━━━━━ Data ━━━━━

(** * media-organizer: a shallow embedding of the processing-and-caching core

    The Go sources embedded here are [core_types.go], [core_dedup.go],
    [core_scanner.go], [core_organizer.go] (organizer and cache) and the
    command-line driver ([runCLI]).  All Go code lives in [package main];
    the embedding keeps that flat name space and puts only the models of
    the Go standard library ([strings], [path/filepath], [sort], [time])
    into modules of their own. *)

From Stdlib Require Import ZArith List String Ascii Bool Lia Permutation Sorted.
From Stdlib Require Import OrdersEx DecimalString.
From stdpp Require Import gmap strings list fin_maps.

Local Open Scope string_scope.
Local Open Scope Z_scope.

(* ===================================================================== *)
(** ** Models of the Go standard library used by the sources            *)
(* ===================================================================== *)

(** Go strings are byte sequences; [string] (a list of [ascii], i.e. of
    bytes) is exactly that. *)

Module gostrings.

(** [strings.HasPrefix(s, prefix)] *)
Definition HasPrefix (s pre : string) : bool := String.prefix pre s.

(** [strings.Contains(s, substr)]: some suffix of [s] starts with [substr]. *)
Fixpoint Contains (s substr : string) : bool :=
  String.prefix substr s ||
  match s with
  | EmptyString => false
  | String _ s' => Contains s' substr
  end.

(** [strings.HasSuffix(s, suffix)] *)
Fixpoint HasSuffix (s suf : string) : bool :=
  String.eqb s suf ||
  match s with
  | EmptyString => false
  | String _ s' => HasSuffix s' suf
  end.

(** Drop the first [n] bytes. *)
Fixpoint drop (n : nat) (s : string) : string :=
  match n, s with
  | O, _ => s
  | S n', String _ s' => drop n' s'
  | S _, EmptyString => EmptyString
  end.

━━━━━

**Task statement**
From the line with "(** [strings.HasPrefix(s, prefix)] *)" to the end of the listing above, set down every line exactly as it appears, both ends included.

**Solution for this exercise**
(** [strings.HasPrefix(s, prefix)] *)
Definition HasPrefix (s pre : string) : bool := String.prefix pre s.

(** [strings.Contains(s, substr)]: some suffix of [s] starts with [substr]. *)
Fixpoint Contains (s substr : string) : bool :=
  String.prefix substr s ||
  match s with
  | EmptyString => false
  | String _ s' => Contains s' substr
  end.

(** [strings.HasSuffix(s, suffix)] *)
Fixpoint HasSuffix (s suf : string) : bool :=
  String.eqb s suf ||
  match s with
  | EmptyString => false
  | String _ s' => HasSuffix s' suf
  end.

(** Drop the first [n] bytes. *)
Fixpoint drop (n : nat) (s : string) : string :=
  match n, s with
  | O, _ => s
  | S n', String _ s' => drop n' s'
  | S _, EmptyString => EmptyString
  end.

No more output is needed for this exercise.